Under 10 CFR 50.80, no license shall be transferred, directly or
indirectly, through transfer of control of the license, unless the
Commission shall give its consent in writing. Upon review of the
information submitted in the application of April 8, 1998, as
resubmitted June 8, 1998, and supplemented by submittals dated April
22, and July 9, 1998, the NRC staff has determined that the
restructuring of Applicant by establishment of a holding company will
not affect the qualifications of Applicant as a holder of the license,
and that the transfer of control of the license for NMP2, to the extent
effected by the restructuring, is otherwise consistent with applicable
provisions of law, regulations, and orders issued by the Commission,
subject to the conditions set forth herein. These findings are
supported by a safety evaluation dated July 19, 1998.
III
Accordingly, pursuant to Sections 161b, 161i, 161o, and 184 of the
Atomic Energy Act of 1954, as amended, 42 USC Secs. 2201(b), 2201(i),
2201(o), and 2234, and 10 CFR 50.80, IT IS HEREBY ORDERED that the
Commission approves the application regarding the proposed
restructuring of Applicant by the establishment of a holding company,
subject to the following: (1) Applicant shall provide the Director,
Office of Nuclear Reactor Regulation, a copy of any application, at the
time it is filed, to transfer (excluding grants of security interests
or liens) from Applicant to its proposed parent, or to any other
affiliated company, facilities for the production, transmission, or
distribution of electric energy having a depreciated book value
exceeding 10 percent (10%) of Applicant's
[[Page 39912]]
consolidated net utility plant, as recorded on Applicant's books of
account, and (2) should the restructuring of Applicant not be completed
by July 19, 1999, this Order shall become null and void, provided,
however, on application and for good cause shown, such date may be
extended.
This Order is effective upon issuance.
IV
By August 19, 1998, any person adversely affected by this Order may
file a request for a hearing with respect to issuance of the Order. Any
person requesting a hearing shall set forth with particularity how that
interest is adversely affected by this Order and shall address the
criteria set forth in 10 CFR 2.714(d).
If a hearing is to be held, the Commission will issue an order
designating the time and place of the hearing.

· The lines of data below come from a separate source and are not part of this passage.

(* ===== verification/Game.v ===== *)
(** The example program: examples/simulated_game.cpp.

    A game plays one session while its output is unavailable and shuts down;
    after a restart it opens the same database with a FileSink and flushes. The
    program composes nearly every part of the library, so it is written out here
    over the definitions of the other files: create, sessions, tracking, flush,
    shutdown and the destructor, SqliteStore over the reference connection and
    FileSink over a C stream. The worker runs while the program waits for it. *)
From S2P Require Import Prelude Types Serializer Validator Queue Ids Session SqlText Sqlite Store StoreSpec StoreIface Pipeline Admission Worker Paths Stdio FileSink FileSinkSpec FileSinkLog Client AdmissionSpec Invariant WorkerSpec WorkerRun Guarantees Delivery.

Local Open Scope Z_scope.
Local Open Scope pt_scope.

(** * Definitions *)

(** [class FailingSink]; [flush] and [request_cancel] are those of [Sink]. *)
Definition FailingSink : SinkOps unit := {|
  sink_write := fun _ => mreturn (Value (mkStatus SinkError "simulated unavailable output"));
  sink_flush := mreturn (Value status_ok);
  sink_request_cancel := mreturn (Value tt)
|}.

Definition kDbPath : string := "./simulated_game.db".
Definition kOutPath : string := "./simulated_game-events.ndjson".

(** [std::getline] until the end of the file: the lines; a last line without an
    end is one too, unless it is empty. *)
Fixpoint getlines (line : list Ascii.ascii) (c : list Ascii.ascii) : list (list Ascii.ascii) :=
  match c with
  | [] => match line with [] => [] | _ => [line] end
  | b :: c' => if Ascii.eqb b newline then line :: getlines [] c' else getlines (line ++ [b]) c'
  end.

(** [count_lines]: the lines that are not empty. *)
Definition count_lines (c : list Ascii.ascii) : Z :=
  vsize (filter (fun line => line <> []) (getlines [] c)).

(** A decimal literal with one digit after the point. *)
Definition decimal (tenths : Z) : double := double_div (double_of_int tenths) (double_of_int 10).

Section Session.
Context {S K : Type} `{!StoreOps S} `{!SinkOps K}.
#[local] Abbreviation Sy := (Sys S K).

(** [play_session]. *)
Definition play_session : M Sy unit :=
  let* _ := start_session "anonymous-player-42" in
  let* _ := track "level_started" [("level_id", PVString "forest_01"); ("difficulty", PVString "hard")] in
  let* _ := track "player_death"
    [("level_id", PVString "forest_01"); ("cause", PVString "fell_off_ledge");
     ("x", PVDouble (decimal 1285)); ("y", PVDouble (decimal 420))] in
  let* _ := track "currency_transaction"
    [("currency", PVString "gold"); ("delta", PVInt (-50)); ("reason", PVString "revive"); ("balance", PVInt 120)] in
  let* _ := track "level_completed"
    [("level_id", PVString "forest_01"); ("completion_seconds", PVDouble (decimal 1837));
     ("deaths", PVInt 1); ("stars", PVInt 2)] in
  let* _ := track "achievement_unlocked"
    [("achievement_id", PVString "first_forest_clear"); ("hidden", PVBool false)] in
  let* _ := track "photo_mode_used" [("filter", PVString "sepia"); ("shots_taken", PVInt 4)] in
  let* _ := end_session in
  mreturn tt.

Context (dump : json -> library_call string).

(** What the worker does while the program waits: one iteration, and its last
    iteration when it was asked to stop. *)
Definition worker_turn : M Sy unit :=
  let* handled := mget (fun s => flush_done_ (core s)) in
  let* r := iteration dump 20 20 handled in
  match r with
  | Some (true, handled') => run_epilogue handled'
  | _ => mreturn tt
  end.

(** [client->flush(...)], [client->shutdown(...)] and the destructor. *)
Definition game_flush : M Sy Status := flush false worker_turn.
Definition game_shutdown : M Sy Status := shutdown false worker_turn worker_turn.
Definition game_destroy : M Sy unit := destroy worker_turn worker_turn (mreturn tt).

End Session.

(** * The program *)

#[local] Existing Instance RefDb.api.
#[local] Existing Instance RefDb.spec.
#[local] Existing Instance flat_fs.
#[local] Instance game_ops : StoreOps (SqliteStore RefDb.conn) := sqlite_ops accept_all.
#[local] Existing Instance FailingSink.
#[local] Abbreviation Store := (SqliteStore RefDb.conn).

Section Game.
Context (dump : json -> library_call string) (lib : StdioLib).
#[local] Instance game_sink : SinkOps FileSink := file_sink_ops lib.

(** The configuration of both runs; only the first has an error callback. *)
Definition game_config (error_callback : bool) : Config :=
  mkConfig "simulated-game" kDbPath Granted true 10000 100 1000 100000 64 64 1024 128 false error_callback None.

(** The calls of the error callback that counted a sink failure. *)
Definition counts_failure (n : notice) : bool :=
  match n with Reported st => bool_decide (code st = SinkError) | Logged _ _ => false end.
Definition sink_failures (l : list notice) : Z := vsize (filter (fun n => counts_failure n = true) l).

(** The first run: what it returned, the failures it counted, the store it left. *)
Definition run_1 (db : Store) (rng : mt19937_64) (clock : list Z) : M (gset string) (Status + Z * Store) :=
  let* created := create (game_config true) true tt tt status_ok db rng clock in
  match created with
  | inl refused => mreturn (inl refused)
  | inr client =>
      let '(_, s) := (play_session ;; (let* _ := game_flush dump in game_shutdown dump)) client in
      let failures := sink_failures (notices (pipe s)) in
      let '(_, s) := game_destroy dump s in
      let* _ := release (mkClaim (normalize kDbPath) true) in
      mreturn (inr (failures, store (pipe s)))
  end.

(** The second run: the status of the flush, the number of lines in the file and
    the store that is left. *)
Definition run_2 (db : Store) (out : OsFile) (rng : mt19937_64) (clock : list Z)
    : M (gset string) (Status + Status * Z * Store) :=
  let* snk := new_file_sink kOutPath true out in
  let* created := create (game_config false) true snk snk status_ok db rng clock in
  match created with
  | inl refused => mreturn (inl refused)
  | inr client =>
      let '(flushed, s) := game_flush dump client in
      let '(_, s) := game_shutdown dump s in
      let delivered := count_lines (os_bytes (os (sink (pipe s)))) in
      let '(_, s) := game_destroy dump s in
      let* _ := release (mkClaim (normalize kDbPath) true) in
      let* _ := destroy_file_sink lib (sink (pipe s)) in
      mreturn (inr (flushed, delivered, store (pipe s)))
  end.

(** [main]: the exit status, with what the runs printed. The database and the
    output file have been removed; the second run opens the database the first
    one left. *)
Definition main (rng1 rng2 : mt19937_64) (clock1 clock2 : list Z)
    : M (gset string) (Z * option (Z * Status * Z * list Row)) :=
  let* first := run_1 (ref_store empty_db) rng1 clock1 in
  match first with
  | inl _ => mreturn (1, None)
  | inr (failures, db) =>
      let* second := run_2 (ref_store (dur db)) (mkOsFile None [] [] true []) rng2 clock2 in
      match second with
      | inl _ => mreturn (1, None)
      | inr (flushed, delivered, db') =>
          mreturn (if delivered =? 0 then 1 else 0, Some (failures, flushed, delivered, db_events (dur db')))
      end
  end.

End Game.

(** The program does what its comment promises: the first run counts the sink
    failures and stores the eight events of the session, the second one delivers
    exactly these, its flush answers Ok and the store is left empty; [main]
    returns 0 and both paths are free again. *)
Theorem simulated_game_recovers :
  main (fun _ => Value "{}") (mkStdioLib false false) (mt_seed 1) (mt_seed 2) [0; 1000; 2000] [5000] ∅ =
    (0, Some (5, status_ok, 8, []), ∅).
Proof. vm_compute. reflexivity. Qed.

The issue to be considered at any such hearing shall be whether
this Order should be sustained.
Any request for a hearing must be filed with the Secretary of the
Commission, U.S. Nuclear Regulatory Commission, Washington, DC 20555-
0001, Attention: Rulemakings and Adjudications Staff, or may be
delivered to 11555 Rockville Pike, Rockville, Maryland, between 7:45
a.m. and 4:15 p.m. Federal workdays, by the above date. Copies should
be also sent to the Office of the General Counsel, and to the Director,
Office of Nuclear Reactor Regulation, U.S. Nuclear Regulatory
Commission, Washington, DC 20555, and to Ms. Ellen Ahearn, Corporate
Secretary, Central Hudson Gas & Electric Corporation, 284 South Avenue,
Poughkeepsie, NY 12601-4879.
For further details with respect to this Order, see the application
for approval dated April 8, 1998, as resubmitted under cover of a
letter dated June 8, 1998, and supplemented by letters dated April 22,
June 8, and July 9, 1998, which are available for public inspection at
the Commission's Public Document Room, the Gelman Building, 2120 L
Street, NW., Washington, DC, and at the local public document room
located at the Reference and Documents Department, Penfield Library,
State University of New York, Oswego, New York 13126.
Dated at Rockville, Maryland, this 19th day of July, 1998.
For the Nuclear Regulatory Commission.
Samuel J. Collins,
Director, Office of Nuclear Reactor Regulation.